§ **DIRECTIONS FOR THIS TASK**
What you return should be each line of the data containing the string "takes".

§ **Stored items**
Lemma polls_leader env m req vote w s o rt :
  keeps_leader m env → polls env m req vote w s o → Server.rtgroups s !! m = Some rt →
  ∃ rt', Server.rtgroups o.2 !! m = Some rt' ∧ RTGroup.Leader rt' = RTGroup.Leader rt.
Proof.
  intros Henv Hp. revert rt. induction Hp as [w s rt1 o s' Hrt Hr Hw _ IH|w s rt1 s' Hrt Hr Hw|w s rt1 s' Hrt Hr|w s s' Hrt];
    intros rt Hm; destruct (Henv w (Server.upd_now (Z.add (interval * Millisecond)) s) rt Hm) as (rt' & Hm' & Hl);
    fold s' in Hm'.
  - destruct (IH _ Hm') as (rt2 & Hm2 & Hl2). exists rt2. split; [done|congruence].
  - by exists rt'.
  - exists (record_vote req rt1). split; [apply lookup_insert_eq|]. cbn. congruence.
  - congruence.
Qed.

Lemma RequestVote_leader env m req s o rt g :
  keeps_leader m env → has_group s m rt g → RequestVote env m req s = o →
  ∃ rt', Server.rtgroups o.2 !! m = Some rt' ∧ RTGroup.Leader rt' = RTGroup.Leader rt.
Proof.
  intros Henv Hg <-. rw (RequestVote_run _ _ _ _ _ _ Hg). destruct Hg as [Hm _].
  destruct (LastLogEntry _ _) as [e|]; [|by exists rt]. cbv zeta.
  destruct (refuses _ _ _ _); [by exists rt|].
  refine (polls_leader _ _ _ _ _ _ _ _ Henv (lazy_vote_polls _ _ _ _ _ _ _ _ _) Hm);
    change intervalCount with 20; lia.
Qed.

Definition with_term (term : Z) (req : AppendEntriesRequest.t) : AppendEntriesRequest.t :=
  AppendEntriesRequest.mk (AppendEntriesRequest.Group req) term
    (AppendEntriesRequest.LeaderId req) (AppendEntriesRequest.PrevLogIndex req)
    (AppendEntriesRequest.PrevLogTerm req) (AppendEntriesRequest.Signature req)
    (AppendEntriesRequest.QuorumVotes req) (AppendEntriesRequest.Entries req).

Lemma bind_congr {A B} (p p' : MS A) (f f' : A → MS B) s :
  p s = p' s → (∀ a s, f a s = f' a s) → (p ≫= f) s = (p' ≫= f') s.
Proof. intros Hp Hf. rw (bind_ext p f f' s Hf). unfold mbind, M_bind. by rw Hp. Qed.

(** The leader that is followed needs no term. *)
Lemma AppendEntries_any_term m req term s rt g gid l :
  has_group s m rt g → holds s m gid l → AppendEntriesRequest.LeaderId req = RTGroup.Leader rt →
  AppendEntries m (with_term term req) s = AppendEntries m req s.
Proof.
  intros Hg Hh Hl. assert (accept_leader m (with_term term req) s = accept_leader m req s) as Hacc.
  { unfold accept_leader. rw !(bind_Ok _ _ _ _ _ (run_load_rt _ _ _ (proj1 Hg))).
    apply bind_ext. intros g' ?. cbn [with_term AppendEntriesRequest.LeaderId].
    by rw Hl Z.eqb_refl andb_false_r. }
  assert (load_group (RTGroup.Group rt) s = (Ok g, s)) as Hlg.
  { unfold load_group, get_state, unwrap, mbind, M_bind. by rw (proj2 Hg). }
  unfold AppendEntries. rw !(bind_Ok _ _ _ _ _ (run_load_rt _ _ _ (proj1 Hg))).
  rw !(bind_Ok _ _ _ _ _ Hlg) !(bind_Ok _ _ _ _ _ (run_LastEntryHash _ _ _ _ Hh))
    !(bind_Ok _ _ _ _ _ (run_LastEntryIndex _ _ _ _ Hh)) !(bind_Ok _ _ _ _ _ (run_server_sign _ _))
    !(bind_Ok _ _ _ _ _ (eq_refl : gets Server.Id s = (Ok (Server.Id s), s))).
  change (AppendEntriesRequest.LeaderId (with_term term req)) with (AppendEntriesRequest.LeaderId req).
  destruct (RTGroup.GroupPeers rt !! _) as [p|]; [|done].
  exact (bind_congr _ _ _ _ _ Hacc (λ a s, eq_refl)).
Qed.

End voter.

(** * An answered command that is overtaken

    Five members with one entry each. The member 1 leads, takes a command and answers
    it; nothing it sends arrives. The member 2 asks the others, gets the votes of 3, 4
    and 5, and takes another command under the same number. *)
Definition five_peers : gmap Z Peer.t :=
  list_to_map ((λ n, (n, Peer.mk n demo_group_id 2 1)) <$> [1; 2; 3; 4; 5]).

Definition five_db : store := foldl put_member (demo_db 1 (demo_log 1)) [4; 5].

Definition five_node (self role : Z) : Server.t :=
  Server.mk self (Options.mk "db" (Itoa self) [] 0) five_db {[ 10 := Fn_user 0 ]}
    (sm_set sm_empty (id_key demo_group_id) 0%nat) ∅ ∅ sm_empty sm_empty sm_empty self
    {[ 0%nat := RTGroup.mk 1 0 0 five_peers 0 0 role [] ∅ false ]}
    {[ 0%nat := RaftGroup.mk 5 demo_group_id 1 ]} 0 [] [].

Definition five_request : RequestVoteRequest.t :=
  let request := RequestVoteRequest.mk demo_group_id 2 1 1 2 [] in
  RequestVoteRequest.set_Signature
    (Sign (W:=mem_world) 2 (RequestVoteRequestSignData request)) request.

Definition five_vote (n : Z) : RequestVoteResponse.t :=
  match (RequestVote idle 0 five_request (five_node n CANDIDATE)).1 with
  | Ok vote => vote
  | _ => demo_own_ballot
  end.

Definition five_input : round_input :=
  mk_input [(3, five_vote 3); (4, five_vote 4); (5, five_vote 5)] id [] [].

Definition five_first : outcome CommandResponse.t * Server.t :=
  RPC.ExecCommand (demo_signed 4) no_forward [] (five_node 1 LEADER).

Definition five_elected : outcome unit * Server.t :=
  time_wheel 0 five_input (five_node 2 FOLLOWER).

Definition five_second : outcome CommandResponse.t * Server.t :=
  RPC.ExecCommand (demo_signed 5) no_forward [] five_elected.2.

Lemma five_holds self role : holds (five_node self role) 0 demo_group_id (demo_log 1).
Proof.
  split; [|done|].
  - eexists _, _. split; [split; reflexivity|reflexivity].
  - apply put_members_at. exact (demo_db_log 1 1 eq_refl).
Qed.

Lemma five_on_board self role : sm_get (Server.GroupsOnboard (five_node self role)) (id_key demo_group_id) = Some 0%nat.
Proof. exact (sm_get_set _ _ _). Qed.

Lemma five_elected_holds : holds five_elected.2 0 demo_group_id (demo_log 1).
Proof.
  unfold five_elected. apply (holds_frame (five_node 2 FOLLOWER)); [|apply five_holds].
  apply (frame_time_wheel 0 five_input (five_node 2 FOLLOWER)).
  - intros s. reflexivity.
  - intros rt Hrt. change (Some (RTGroup.mk 1 0 0 five_peers 0 0 FOLLOWER [] ∅ false) = Some rt) in Hrt.
    injection Hrt as <-. discriminate.
Qed.

Lemma five_elected_on_board : sm_get (Server.GroupsOnboard five_elected.2) (id_key demo_group_id) = Some 0%nat.
Proof. by vm_compute. Qed.

Lemma five_indices :
  LastEntryIndex (Server.DB five_first.2) demo_group_id = 2 ∧
  LastEntryIndex (Server.DB five_second.2) demo_group_id = 2.
Proof. split; by vm_compute. Qed.

Lemma answered (p : outcome CommandResponse.t * Server.t (W:=mem_world)) result :
  match p.1 with Ok r => CommandResponse.Result r = result | _ => False end →
  ∃ r, p = (Ok r, p.2) ∧ CommandResponse.Result r = result.
Proof. destruct p as [[r|e|w] s]; simpl; intros Hr; [by exists r|done..]. Qed.

Lemma five_first_answer : ∃ r, five_first = (Ok r, five_first.2) ∧ CommandResponse.Result r = [4].
Proof. apply answered. by vm_compute. Qed.

Lemma five_second_answer : ∃ r, five_second = (Ok r, five_second.2) ∧ CommandResponse.Result r = [5].
Proof. apply answered. by vm_compute. Qed.

Lemma five_elected_ok : five_elected = (Ok tt, five_elected.2).
Proof. assert (five_elected.1 = Ok tt) as <- by (by vm_compute). apply surjective_pairing. Qed.

Definition is_request (c : rpc) : bool :=
  match c with Rpc_RequestVote _ req => bool_decide (req = five_request) | _ => false end.

Lemma find_request (calls : list rpc) :
  existsb is_request calls = true → ∃ addr, Rpc_RequestVote addr five_request ∈ calls.
Proof.
  intros (c & Hin & Hc)%existsb_exists. destruct c as [? ?|addr req|? ?|? ?|? ?|? ?]; try discriminate Hc.
  apply bool_decide_eq_true in Hc. exists addr. apply list_elem_of_In. rw -Hc. exact Hin.
Qed.

Lemma five_request_sent : ∃ addr, Rpc_RequestVote addr five_request ∈ Server.calls five_elected.2.
Proof. apply find_request. by vm_compute. Qed.

Lemma five_voted n :
  n = 3 ∨ n = 4 ∨ n = 5 →
  ∃ s', RequestVote idle 0 five_request (five_node n CANDIDATE) = (Ok (five_vote n), s').
Proof.
  intros Hn. exists (RequestVote idle 0 five_request (five_node n CANDIDATE)).2.
  assert ((RequestVote idle 0 five_request (five_node n CANDIDATE)).1 = Ok (five_vote n)) as <-
    by (destruct Hn as [-> | [-> | ->]]; by vm_compute).
  apply surjective_pairing.
Qed.

Lemma votes_by_name {A} (f : Z → A) v a :
  (v, a) ∈ [(3, f 3); (4, f 4); (5, f 5)] → (v = 3 ∨ v = 4 ∨ v = 5) ∧ a = f v.
Proof.
  intros [[= -> ->]|[[= -> ->]|[[= -> ->]|?%not_elem_of_nil]%elem_of_cons]%elem_of_cons]%elem_of_cons;
    [by split; [left|]|by split; [right; left|]|by split; [right; right|]|done].
Qed.

Lemma five_entries_differ g1 g2 l :
  next_entry g1 l (demo_signed 4) ≠ next_entry g2 l (demo_signed 5).
Proof. intros H%(f_equal (λ e, CommandRequest.RequestId <$> LogEntry.Command e)). discriminate H. Qed.

(** A command that its client has an answer to can be lost: a leader answers before
    any other member has the entry, another member is elected with the votes of a
    quorum, honestly given, and answers another command, which takes the same place
    in its log. *)
Theorem answered_command_overtaken :
  ∃ (s1 s2 s2' : Server.t (W:=mem_world)) l cmd1 cmd2 r1 r2 s1' s2'' req input g1 g2,
    holds s1 0 demo_group_id l ∧ holds s2 0 demo_group_id l ∧ chained demo_group_id l ∧
    RPC.ExecCommand cmd1 no_forward [] s1 = (Ok r1, s1') ∧ CommandResponse.Result r1 = [4] ∧
    time_wheel 0 input s2 = (Ok tt, s2') ∧ req ∈ Server.calls s2' ∧
    (∀ v vote, (v, vote) ∈ in_votes input → ∃ sv sv' addr r,
      holds sv 0 demo_group_id l ∧ req = Rpc_RequestVote addr r ∧
      RequestVote idle 0 r sv = (Ok vote, sv')) ∧
    RPC.ExecCommand cmd2 no_forward [] s2' = (Ok r2, s2'') ∧ CommandResponse.Result r2 = [5] ∧
    log_at (Server.DB s1') demo_group_id (l ++ [next_entry g1 l cmd1]) ∧
    log_at (Server.DB s2'') demo_group_id (l ++ [next_entry g2 l cmd2]) ∧
    next_entry g1 l cmd1 ≠ next_entry g2 l cmd2.
Proof.
  destruct five_request_sent as [addr Hreq], five_first_answer as (r1 & H1 & Hr1),
    five_second_answer as (r2 & H2 & Hr2).
  destruct (command_taken (demo_signed 4) no_forward [] (five_node 1 LEADER) (demo_log 1) eq_refl
    eq_refl (five_holds 1 LEADER) (five_on_board 1 LEADER) (proj1 five_indices)) as [g1 Hg1].
  destruct (command_taken (demo_signed 5) no_forward [] five_elected.2 (demo_log 1) eq_refl
    eq_refl five_elected_holds five_elected_on_board (proj2 five_indices)) as [g2 Hg2].
  exists (five_node 1 LEADER), (five_node 2 FOLLOWER), five_elected.2, (demo_log 1), (demo_signed 4),
    (demo_signed 5), r1, r2, five_first.2, five_second.2, (Rpc_RequestVote addr five_request),
    five_input, g1, g2.
  split; [exact (five_holds 1 LEADER)|]. split; [exact (five_holds 2 FOLLOWER)|].
  split; [exact (demo_chain 1 1 _ 1)|]. split; [exact H1|]. split; [exact Hr1|].
  split; [exact five_elected_ok|]. split; [exact Hreq|]. split.
  - intros v vote Hin. destruct (votes_by_name five_vote v vote Hin) as [Hv ->].
    destruct (five_voted v Hv) as [sv' Hsv]. exists (five_node v CANDIDATE), sv', addr, five_request.
    split; [exact (five_holds v CANDIDATE)|]. split; [reflexivity|exact Hsv].
  - split; [exact H2|]. split; [exact Hr2|]. split; [exact Hg1|]. split; [exact Hg2|].
    apply five_entries_differ.
Qed.

(** * The vote of a follower of another

    The members 3 and 4 vote for 2 and then take the entry of 1, which 1, 3 and 4 then
    hold and execute, a quorum; but 2 wins, without it. *)
Definition five_append (n : Z) : option AppendEntriesRequest.t :=
  head (omap (λ c, match c with
    | Rpc_AppendEntries addr req => if decide (addr = Host.ServerAddr (demo_host n)) then Some req else None
    | _ => None end) (Server.calls five_first.2)).

Definition five_voter (n : Z) : Server.t := (RequestVote idle 0 five_request (five_node n CANDIDATE)).2.

Definition five_batch (n : Z) : AppendEntriesRequest.t := default demo_batch (five_append n).

Definition five_taken (n : Z) : outcome AppendEntriesResponse.t * Server.t :=
  AppendEntries 0 (five_batch n) (five_voter n).

Definition stored (p : outcome AppendEntriesResponse.t * Server.t (W:=mem_world)) : bool :=
  match p.1 with Ok r => AppendEntriesResponse.Successed r | _ => false end.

§ **TASK RESPONSE**
    Five members with one entry each. The member 1 leads, takes a command and answers
    and 5, and takes another command under the same number. *)
    quorum, honestly given, and answers another command, which takes the same place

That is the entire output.